廚房是敞開式正對着客廳的,所以馮先生倒水燒水都看得一清二楚。
“馮先生很喜歡泡茶啊?我看您廚房這裏有很多的茶葉。”
馮先生正煮水,看到馬局,又聽他問這個問題,笑道:“對啊,我沒事兒的時候就喜歡泡茶,有時候朋友來聚會,也會聚在一起聊聊茶。”
“馮先生平時都住這裏嗎?”
“不是,偶爾和方芳吵架的時候會過來,方芳不喜歡喝茶,家裏的廚房又只有一個,所以我的茶大部分都放在這裏。”
我走到了窗戶前,用餘光看向了馬局和馮先生那邊。
兩個人很聊得來,你一言我一句一直在說話。
我就裝作無聊的樣子在客廳裏面走動了兩圈,隨後對着馮先生道:“馮先生,不好意思,我想問請問一下,衛生間在哪裏?”

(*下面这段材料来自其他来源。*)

(** The result of [processTestWithRetries]. *)
Record TestInfo := {
  ti_retryAttempts : list RetryAttempt;
  retryCount : nat;
  finalStatus : Status;
  isFlaky : bool
}.

(** The replacement text of the surrogate rule, the literal of the source
    as the file stores it: the three characters U+00EF U+00BF U+00BD, which
    are the UTF-8 bytes of U+FFFD. *)
Definition replacementChar : jsstring := [0xEF; 0xBF; 0xBD].

Definition isBOM (c : codeUnit) : bool := c =? 0xFEFF.

(** [[\u0000-\u0008\u000B\u000C\u000E-\u001F\u007F]] *)
Definition isControl (c : codeUnit) : bool :=
  ((0x00 <=? c) && (c <=? 0x08)) || (c =? 0x0B) || (c =? 0x0C)
  || ((0x0E <=? c) && (c <=? 0x1F)) || (c =? 0x7F).

(** [[\uD800-\uDFFF]]: the expression has no [u] flag, so it matches every
    surrogate code unit, paired or not. *)
Definition isSurrogate (c : codeUnit) : bool :=
  (0xD800 <=? c) && (c <=? 0xDFFF).

Definition removeBOM (s : jsstring) : jsstring :=
  filter (fun c => negb (isBOM c)) s.

Definition replaceControl (s : jsstring) : jsstring :=
  map (fun c => if isControl c then 0x20 else c) s.

Definition replaceSurrogates (s : jsstring) : jsstring :=
  flat_map (fun c => if isSurrogate c then replacementChar else [c]) s.

(** `` `l && l.length > 0` `` on an optional array. *)
Definition nonEmpty {A : Type} (l : option (list A)) : bool :=
  match l with
  | Some (_ :: _) => true
  | _ => false
  end.

Definition elements {A : Type} (l : option (list A)) : list A :=
  match l with
  | Some l => l
  | None => []
  end.

Definition hasFlaky (testCase : JUnitTestCase) : bool :=
  nonEmpty (tc_flakyFailures testCase) || nonEmpty (tc_flakyErrors testCase).

Definition hasRerun (testCase : JUnitTestCase) : bool :=
  nonEmpty (tc_rerunFailures testCase) || nonEmpty (tc_rerunErrors testCase).

(** `testCase.skipped` as a condition. *)
Definition isSkipped (testCase : JUnitTestCase) : bool :=
  match tc_skipped testCase with
  | Some true => true
  | _ => false
  end.

(** `testCase.time || '0'` *)
Definition timeText (testCase : JUnitTestCase) : jsstring :=
  toString (or_else (tc_time testCase) (Some (lit "0"))).

Section WithNormalize.

(** [String.prototype.normalize('NFC')] belongs to the JavaScript engine and
    its Unicode tables; the converter is read over any such function.  A
    failure of the call is caught and ignored by the source, which leaves
    the string as it was: a total function covers both outcomes. *)
Variable normalize : jsstring -> jsstring.

Definition sanitizeString (str : option jsstring) : option jsstring :=
  match str with
  | None => None
  | Some str =>
      let s := str in
      let s := removeBOM s in
      let s := replaceControl s in
      let s := replaceSurrogates s in
      let s := normalize s in
      if forallb isWhiteSpace s then None else Some s
  end.
Lemma compact_ok toks stop l (h : heap) :
  1 <= stop < Z.of_nat (length toks) ->
  exists v' : vec,
    (shift_loop (Z.to_nat (Z.of_nat (length toks) - stop - 1))
       (Some ((Some <$> toks) ++ [NULL])) stop 1
     ≫= λ '(argv, i),
          vec_set argv i NULL
          ≫= λ argv0, out (Some l) NULL
                         (Some (Z.of_nat (length toks) - stop)) (Some argv0)) h
    = Ok (mk_result (Some l) (Some (Z.of_nat (length toks) - stop))
            (Some (Some v')) NULL, h) /\
    compacted toks (Z.to_nat stop) v'.
Proof.
  intros Hstop. set (v := (Some <$> toks) ++ [NULL]).
  assert (Hlen : length v = S (length toks)).
  { subst v. rewrite length_app, length_fmap. simpl. lia. }
  set (o := Z.to_nat stop). set (n := (length toks - o - 1)%nat).
  destruct (shift_loop_spec n v o 1 h) as (v1 & E & Hl1 & Hk); [lia..|].
  replace (Z.of_nat o) with stop in E by lia.
  replace (Z.to_nat (Z.of_nat (length toks) - stop - 1)) with n by lia.
  change (Z.of_nat 1) with 1 in E.
  rewrite (bind_ok _ _ _ _ _ E).
  rewrite (bind_ok _ _ _ _ _ (vec_set_ok v1 (Z.of_nat (1 + n)) NULL h
             ltac:(lia) ltac:(lia))).
  rewrite Nat2Z.id. replace (1 + n)%nat with (length toks - o)%nat by lia.
  eexists. split; [done|].
  unfold compacted. rewrite length_insert.
  split; [lia|]. split.
  { rewrite list_lookup_insert_ne by lia. rewrite Hk.
    rewrite decide_False by lia. subst v. rewrite lookup_app_l; [done|].
    rewrite length_fmap. lia. }
  split.
  { intros k Hkr. rewrite list_lookup_insert_ne by lia. rewrite Hk.
    rewrite decide_True by lia. subst v. rewrite lookup_app_l; [done|].
    rewrite length_fmap. lia. }
  split.
  { apply list_lookup_insert_eq. lia. }
  intros k Hkr. rewrite list_lookup_insert_ne by lia. rewrite Hk.
  by rewrite decide_False by lia.
Qed.
(** The header bytes have been read into [m_request_read_buffer] when the
    handler runs without error. *)
Definition handle_tcp_read_request_header (error : error_code) (received : list byte)
    (c : ClientConnection) : ClientConnection * list AsyncOp :=
  match error with
  | ec_ok =>
      let c := with_request_read_buffer (fill (m_request_read_buffer c) received) c in
      let msg_len := as_unsigned (decode_header (m_request_read_buffer c)) in
      start_read_body msg_len c
  | ec_failed => (c, [])
  end.

Definition connection_handle_request (store : ResponseStore) (c : ClientConnection)
    : ResponseStore * ClientConnection * list AsyncOp :=
  match parse_request (drop HEADER_SIZE (m_request_read_buffer c)) with
  | Some request =>
      let response : ResponsePtr := fresh (dom store) in
      let store := <[response := handle_request (m_connection_id c) request]> store in
      let c := add_tcp_response_to_write_queue response c in
      let '(_, c, ops) := start_tcp_write_queued_response store c in
      (store, c, ops)
  | None => (store, c, [])
  end.

(** The body bytes have been read behind the header when the handler runs
    without error. *)
Definition handle_read_body (error : error_code) (received : list byte)
    (store : ResponseStore) (c : ClientConnection)
    : ResponseStore * ClientConnection * list AsyncOp :=
  match error with
  | ec_ok =>
      let buffer := m_request_read_buffer c in
      let c := with_request_read_buffer
                 (take HEADER_SIZE buffer ++ fill (drop HEADER_SIZE buffer) received) c in
      let '(store, c, ops1) := connection_handle_request store c in
      let '(c, ops2) := start_tcp_read_request_header c in
      (store, c, ops1 ++ ops2)
  | ec_failed => (store, c, [])
  end.

Definition handle_write_response_complete (ec : error_code) (store : ResponseStore)
    (c : ClientConnection) : ClientConnection * list AsyncOp :=
  if m_connection_stopped c then (c, [])
  else match ec with
       | ec_ok =>
           let c := with_has_pending_tcp_write false c in
           let c := with_pending_responses (tail (m_pending_responses c)) c in
           let '(_, c, ops) := start_tcp_write_queued_response store c in
           (c, ops)
       | ec_failed => (stop c, [])
       end.

Definition handle_udp_write_controller_data_frame_complete (ec : error_code)
    (c : ClientConnection) : ClientConnection :=
  if m_connection_stopped c then c
  else match ec with
       | ec_ok =>
           let c := with_has_pending_udp_write false c in
           with_pending_dataframes (tail (m_pending_dataframes c)) c
       | ec_failed => stop c
       end.
End Connection.

(** The array [m_dataframe_write_buffer] has its declared size. *)
Definition well_sized `{W : Wire} (c : ClientConnection) : Prop :=
  length (m_dataframe_write_buffer c) = dataframe_buffer_size.

(** ** The connection registry: [std::map<int, ClientConnectionPtr>] *)

Section Registry.
Context {V : Type}.

Fixpoint map_find (k : Z) (m : list (Z * V)) : option V :=
  match m with
  | [] => None
  | (k', v) :: m' => if decide (k = k') then Some v else map_find k m'
  end.

(** [std::map::insert]: the entry goes to its place in key order; an
    existing entry with the same key is kept. *)
Fixpoint map_insert (k : Z) (v : V) (m : list (Z * V)) : list (Z * V) :=
  match m with
  | [] => [(k, v)]
  | (k', v') :: m' =>
      if decide (k < k') then (k, v) :: m
      else if decide (k = k') then m
      else (k', v') :: map_insert k v m'
  end.

(** The effect, seen through the map, of changing the object an entry
    points to. *)
Fixpoint map_set (k : Z) (v : V) (m : list (Z * V)) : list (Z * V) :=
  match m with
  | [] => []
  | (k', v') :: m' =>
      if decide (k = k') then (k', v) :: m' else (k', v') :: map_set k v m'
  end.
End Registry.

(** ** ServerNetworkManagerImpl *)

(** The fields of the class, the static counter
    [ClientConnection::next_connection_id], the response objects the shared
    pointers refer to, and the operations outstanding at the
    [io_service]. *)
Record ServerNetworkManagerImpl := {
  connections : list (Z * ClientConnection);
  next_connection_id : Z;
  udp_connecting_remote_endpoint : udp_endpoint;
  m_udp_connection_id_read_buffer : Z;
  m_udp_connection_result_write_buffer : bool;
  responses : ResponseStore;
  io_service : list AsyncOp
}.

馮先生正和馬局說笑,聽到我問衛生間,指着正南方拐角的位置說:“就在裏面。”
“不好意思,我去上個洗手間。”
朝着他羞澀一笑。
馮先生倒是大方的揮手:“沒事,請便。”
沒說話,收斂了笑意往衛生間的方向去。
在去的路上,我眼珠子一直在轉,整個客廳包括我走的每一段路我都看的特別的仔細。
沒有任何的問題,就跟普通的家一樣。
到衛生間需要路過臥室,走到臥室門口的時候,我從身上掏出了硃砂,手一拍直接將硃砂拍在了門框上面最不引人注意的地方。
等拍完,我還多看了兩眼臥室,臥室沒有其他的氣息傳出來,很正常。
往裏走了兩步,到了洗手間,在洗手間裏呆了兩三分鐘我才按下抽水馬桶隨後出了洗手間。
上洗手間是假,想看房子纔是真的。
馮先生這個房子沒什麼風水可講,就是正常的坐北朝南三室一廳一廚一衛。